**ENTRIES SHOWN**
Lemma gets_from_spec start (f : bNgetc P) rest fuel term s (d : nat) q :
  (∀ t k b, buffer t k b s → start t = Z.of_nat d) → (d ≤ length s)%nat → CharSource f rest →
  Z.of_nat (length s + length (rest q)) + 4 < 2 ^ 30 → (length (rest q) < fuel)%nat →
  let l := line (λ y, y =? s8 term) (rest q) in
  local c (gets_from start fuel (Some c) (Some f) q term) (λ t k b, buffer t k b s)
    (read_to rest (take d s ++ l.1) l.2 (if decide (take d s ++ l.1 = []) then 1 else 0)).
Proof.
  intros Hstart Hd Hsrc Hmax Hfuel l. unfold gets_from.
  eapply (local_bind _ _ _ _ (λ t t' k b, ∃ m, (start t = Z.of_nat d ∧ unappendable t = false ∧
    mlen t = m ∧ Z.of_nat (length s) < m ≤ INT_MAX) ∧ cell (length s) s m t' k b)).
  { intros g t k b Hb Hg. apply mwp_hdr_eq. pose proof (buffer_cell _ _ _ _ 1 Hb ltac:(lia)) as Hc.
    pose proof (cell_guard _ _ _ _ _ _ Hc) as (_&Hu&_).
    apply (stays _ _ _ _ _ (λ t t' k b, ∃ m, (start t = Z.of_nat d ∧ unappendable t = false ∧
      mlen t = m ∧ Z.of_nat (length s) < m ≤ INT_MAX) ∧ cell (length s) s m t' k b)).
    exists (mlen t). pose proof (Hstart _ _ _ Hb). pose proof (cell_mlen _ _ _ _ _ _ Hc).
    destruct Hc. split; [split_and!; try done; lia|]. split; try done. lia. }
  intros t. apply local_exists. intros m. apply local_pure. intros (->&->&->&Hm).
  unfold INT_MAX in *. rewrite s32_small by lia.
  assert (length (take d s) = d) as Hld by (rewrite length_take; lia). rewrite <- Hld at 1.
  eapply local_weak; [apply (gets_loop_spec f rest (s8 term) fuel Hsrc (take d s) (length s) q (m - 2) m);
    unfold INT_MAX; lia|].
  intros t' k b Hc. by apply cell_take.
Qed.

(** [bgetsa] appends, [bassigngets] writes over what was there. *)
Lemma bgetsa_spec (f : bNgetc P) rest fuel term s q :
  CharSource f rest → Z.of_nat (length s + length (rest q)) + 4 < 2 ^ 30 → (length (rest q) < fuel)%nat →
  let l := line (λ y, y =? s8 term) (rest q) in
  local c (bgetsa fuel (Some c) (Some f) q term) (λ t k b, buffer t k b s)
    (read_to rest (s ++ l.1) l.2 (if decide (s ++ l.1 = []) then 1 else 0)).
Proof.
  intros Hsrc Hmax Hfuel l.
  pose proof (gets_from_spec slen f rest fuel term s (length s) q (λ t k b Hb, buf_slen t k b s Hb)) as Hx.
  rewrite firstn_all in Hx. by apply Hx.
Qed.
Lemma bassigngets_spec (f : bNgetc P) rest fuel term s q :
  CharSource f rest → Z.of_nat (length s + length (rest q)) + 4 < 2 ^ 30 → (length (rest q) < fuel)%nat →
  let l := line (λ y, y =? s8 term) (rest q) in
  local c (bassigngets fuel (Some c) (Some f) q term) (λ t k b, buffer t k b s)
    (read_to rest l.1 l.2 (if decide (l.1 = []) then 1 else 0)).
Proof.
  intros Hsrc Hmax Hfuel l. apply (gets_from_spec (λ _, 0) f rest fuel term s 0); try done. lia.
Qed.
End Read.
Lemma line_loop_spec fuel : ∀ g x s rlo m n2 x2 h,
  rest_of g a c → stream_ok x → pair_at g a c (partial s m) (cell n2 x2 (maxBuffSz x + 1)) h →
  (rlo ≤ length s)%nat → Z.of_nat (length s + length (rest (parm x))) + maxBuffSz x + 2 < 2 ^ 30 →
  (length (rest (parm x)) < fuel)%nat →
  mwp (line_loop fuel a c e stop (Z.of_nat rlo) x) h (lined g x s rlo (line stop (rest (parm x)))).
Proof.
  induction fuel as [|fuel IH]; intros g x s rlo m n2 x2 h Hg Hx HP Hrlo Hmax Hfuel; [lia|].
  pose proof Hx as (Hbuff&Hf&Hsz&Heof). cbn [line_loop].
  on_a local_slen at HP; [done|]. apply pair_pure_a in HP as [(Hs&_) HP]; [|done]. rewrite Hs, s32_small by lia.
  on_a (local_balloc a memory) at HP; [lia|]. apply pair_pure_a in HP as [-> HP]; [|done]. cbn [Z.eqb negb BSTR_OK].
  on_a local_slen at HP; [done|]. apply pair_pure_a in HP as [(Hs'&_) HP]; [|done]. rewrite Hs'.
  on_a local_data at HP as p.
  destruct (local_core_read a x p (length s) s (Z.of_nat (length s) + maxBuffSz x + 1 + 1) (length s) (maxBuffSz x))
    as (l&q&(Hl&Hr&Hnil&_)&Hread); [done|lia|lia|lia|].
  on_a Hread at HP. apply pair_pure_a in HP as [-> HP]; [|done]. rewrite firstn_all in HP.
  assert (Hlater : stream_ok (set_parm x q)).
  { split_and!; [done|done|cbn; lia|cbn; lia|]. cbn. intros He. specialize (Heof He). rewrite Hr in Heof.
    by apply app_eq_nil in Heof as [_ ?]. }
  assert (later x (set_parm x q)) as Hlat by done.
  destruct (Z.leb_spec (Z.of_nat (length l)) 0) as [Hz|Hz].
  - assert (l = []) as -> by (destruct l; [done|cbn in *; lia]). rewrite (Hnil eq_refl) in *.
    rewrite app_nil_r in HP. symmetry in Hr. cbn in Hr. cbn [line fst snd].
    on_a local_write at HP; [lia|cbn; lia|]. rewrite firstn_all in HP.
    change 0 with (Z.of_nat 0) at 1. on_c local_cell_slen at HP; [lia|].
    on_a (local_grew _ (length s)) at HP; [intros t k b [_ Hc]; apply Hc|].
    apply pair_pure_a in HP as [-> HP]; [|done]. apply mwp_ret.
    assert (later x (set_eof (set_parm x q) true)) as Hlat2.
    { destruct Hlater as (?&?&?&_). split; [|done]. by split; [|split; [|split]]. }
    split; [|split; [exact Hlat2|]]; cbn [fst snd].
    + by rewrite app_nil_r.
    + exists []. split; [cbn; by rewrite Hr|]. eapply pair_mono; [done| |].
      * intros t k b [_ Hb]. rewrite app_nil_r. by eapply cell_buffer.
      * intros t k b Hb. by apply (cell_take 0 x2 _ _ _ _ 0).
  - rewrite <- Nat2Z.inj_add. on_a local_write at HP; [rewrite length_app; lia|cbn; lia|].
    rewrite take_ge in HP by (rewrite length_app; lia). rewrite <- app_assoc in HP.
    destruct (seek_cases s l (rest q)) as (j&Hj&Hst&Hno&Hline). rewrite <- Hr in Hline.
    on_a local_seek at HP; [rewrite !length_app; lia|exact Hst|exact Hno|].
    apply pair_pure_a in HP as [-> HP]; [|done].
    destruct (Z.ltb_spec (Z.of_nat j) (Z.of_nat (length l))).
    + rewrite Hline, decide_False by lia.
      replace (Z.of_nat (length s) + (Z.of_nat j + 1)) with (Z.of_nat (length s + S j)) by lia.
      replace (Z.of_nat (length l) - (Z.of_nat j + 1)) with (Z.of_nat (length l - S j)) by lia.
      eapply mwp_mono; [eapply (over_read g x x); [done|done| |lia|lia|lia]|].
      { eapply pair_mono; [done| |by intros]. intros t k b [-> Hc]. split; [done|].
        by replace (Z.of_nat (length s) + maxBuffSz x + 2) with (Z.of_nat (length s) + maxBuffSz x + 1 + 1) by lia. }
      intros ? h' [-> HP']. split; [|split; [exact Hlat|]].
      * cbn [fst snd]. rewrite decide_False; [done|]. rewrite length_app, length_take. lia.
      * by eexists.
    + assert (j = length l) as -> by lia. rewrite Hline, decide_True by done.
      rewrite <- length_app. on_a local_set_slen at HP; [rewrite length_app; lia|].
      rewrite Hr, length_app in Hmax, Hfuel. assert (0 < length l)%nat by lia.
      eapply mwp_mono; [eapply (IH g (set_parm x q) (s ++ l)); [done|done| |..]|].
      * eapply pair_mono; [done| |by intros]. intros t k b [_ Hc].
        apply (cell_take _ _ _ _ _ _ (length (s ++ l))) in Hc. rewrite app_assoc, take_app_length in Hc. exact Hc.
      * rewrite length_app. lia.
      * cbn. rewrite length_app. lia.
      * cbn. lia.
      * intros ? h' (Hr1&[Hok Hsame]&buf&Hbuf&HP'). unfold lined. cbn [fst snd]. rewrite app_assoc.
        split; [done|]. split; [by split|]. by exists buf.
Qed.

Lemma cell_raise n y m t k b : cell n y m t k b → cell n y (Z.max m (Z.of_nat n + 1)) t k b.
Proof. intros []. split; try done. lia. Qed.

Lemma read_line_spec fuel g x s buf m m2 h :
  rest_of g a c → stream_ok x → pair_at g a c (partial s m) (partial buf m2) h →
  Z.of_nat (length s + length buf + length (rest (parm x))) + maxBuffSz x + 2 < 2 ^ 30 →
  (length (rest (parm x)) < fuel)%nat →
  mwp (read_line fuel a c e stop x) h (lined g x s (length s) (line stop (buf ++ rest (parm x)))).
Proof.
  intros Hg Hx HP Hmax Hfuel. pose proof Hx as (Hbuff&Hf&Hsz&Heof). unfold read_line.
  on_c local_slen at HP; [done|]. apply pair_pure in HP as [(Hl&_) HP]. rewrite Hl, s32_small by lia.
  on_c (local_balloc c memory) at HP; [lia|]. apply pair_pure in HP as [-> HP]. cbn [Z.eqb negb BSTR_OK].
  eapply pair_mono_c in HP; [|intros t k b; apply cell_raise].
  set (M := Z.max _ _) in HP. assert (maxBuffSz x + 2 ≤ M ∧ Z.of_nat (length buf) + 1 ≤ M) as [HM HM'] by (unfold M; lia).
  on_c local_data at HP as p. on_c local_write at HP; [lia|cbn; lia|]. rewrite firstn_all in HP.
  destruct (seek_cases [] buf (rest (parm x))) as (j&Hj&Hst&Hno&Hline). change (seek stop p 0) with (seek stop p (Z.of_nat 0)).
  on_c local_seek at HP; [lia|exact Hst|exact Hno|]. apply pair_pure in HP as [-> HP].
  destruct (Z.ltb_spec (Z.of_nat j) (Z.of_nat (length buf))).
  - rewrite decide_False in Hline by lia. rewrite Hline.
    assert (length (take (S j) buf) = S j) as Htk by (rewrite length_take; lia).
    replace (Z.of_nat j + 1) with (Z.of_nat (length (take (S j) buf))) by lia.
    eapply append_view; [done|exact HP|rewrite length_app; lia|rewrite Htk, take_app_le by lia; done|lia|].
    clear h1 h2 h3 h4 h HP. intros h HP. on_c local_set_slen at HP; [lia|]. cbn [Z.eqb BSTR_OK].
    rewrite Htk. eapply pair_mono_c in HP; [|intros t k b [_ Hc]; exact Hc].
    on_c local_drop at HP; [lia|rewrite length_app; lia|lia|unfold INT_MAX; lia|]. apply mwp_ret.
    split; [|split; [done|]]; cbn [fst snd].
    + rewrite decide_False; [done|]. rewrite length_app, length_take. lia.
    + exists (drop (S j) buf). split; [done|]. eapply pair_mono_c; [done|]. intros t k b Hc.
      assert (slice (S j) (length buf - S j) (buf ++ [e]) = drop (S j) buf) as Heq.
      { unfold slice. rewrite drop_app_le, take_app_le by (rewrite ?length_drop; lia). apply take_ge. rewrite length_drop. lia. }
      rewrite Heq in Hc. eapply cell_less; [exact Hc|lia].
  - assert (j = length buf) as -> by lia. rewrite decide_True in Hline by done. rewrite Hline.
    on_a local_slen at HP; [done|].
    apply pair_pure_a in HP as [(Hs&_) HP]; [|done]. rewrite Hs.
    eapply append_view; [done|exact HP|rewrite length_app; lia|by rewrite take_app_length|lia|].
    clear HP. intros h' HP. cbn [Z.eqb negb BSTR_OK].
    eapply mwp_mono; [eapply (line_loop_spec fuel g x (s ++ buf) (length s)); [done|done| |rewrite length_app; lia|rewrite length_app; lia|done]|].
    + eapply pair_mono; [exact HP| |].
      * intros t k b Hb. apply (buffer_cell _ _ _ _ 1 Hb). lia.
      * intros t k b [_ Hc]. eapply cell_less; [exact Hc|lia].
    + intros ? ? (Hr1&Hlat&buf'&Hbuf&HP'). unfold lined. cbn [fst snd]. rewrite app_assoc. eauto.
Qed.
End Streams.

**TASK DIRECTIONS**
From the start of the data to the line that holds "pose proof (cell_guard", retype each line exactly, with both ends included.

**FINISHED TASK**
Lemma gets_from_spec start (f : bNgetc P) rest fuel term s (d : nat) q :
  (∀ t k b, buffer t k b s → start t = Z.of_nat d) → (d ≤ length s)%nat → CharSource f rest →
  Z.of_nat (length s + length (rest q)) + 4 < 2 ^ 30 → (length (rest q) < fuel)%nat →
  let l := line (λ y, y =? s8 term) (rest q) in
  local c (gets_from start fuel (Some c) (Some f) q term) (λ t k b, buffer t k b s)
    (read_to rest (take d s ++ l.1) l.2 (if decide (take d s ++ l.1 = []) then 1 else 0)).
Proof.
  intros Hstart Hd Hsrc Hmax Hfuel l. unfold gets_from.
  eapply (local_bind _ _ _ _ (λ t t' k b, ∃ m, (start t = Z.of_nat d ∧ unappendable t = false ∧
    mlen t = m ∧ Z.of_nat (length s) < m ≤ INT_MAX) ∧ cell (length s) s m t' k b)).
  { intros g t k b Hb Hg. apply mwp_hdr_eq. pose proof (buffer_cell _ _ _ _ 1 Hb ltac:(lia)) as Hc.
    pose proof (cell_guard _ _ _ _ _ _ Hc) as (_&Hu&_).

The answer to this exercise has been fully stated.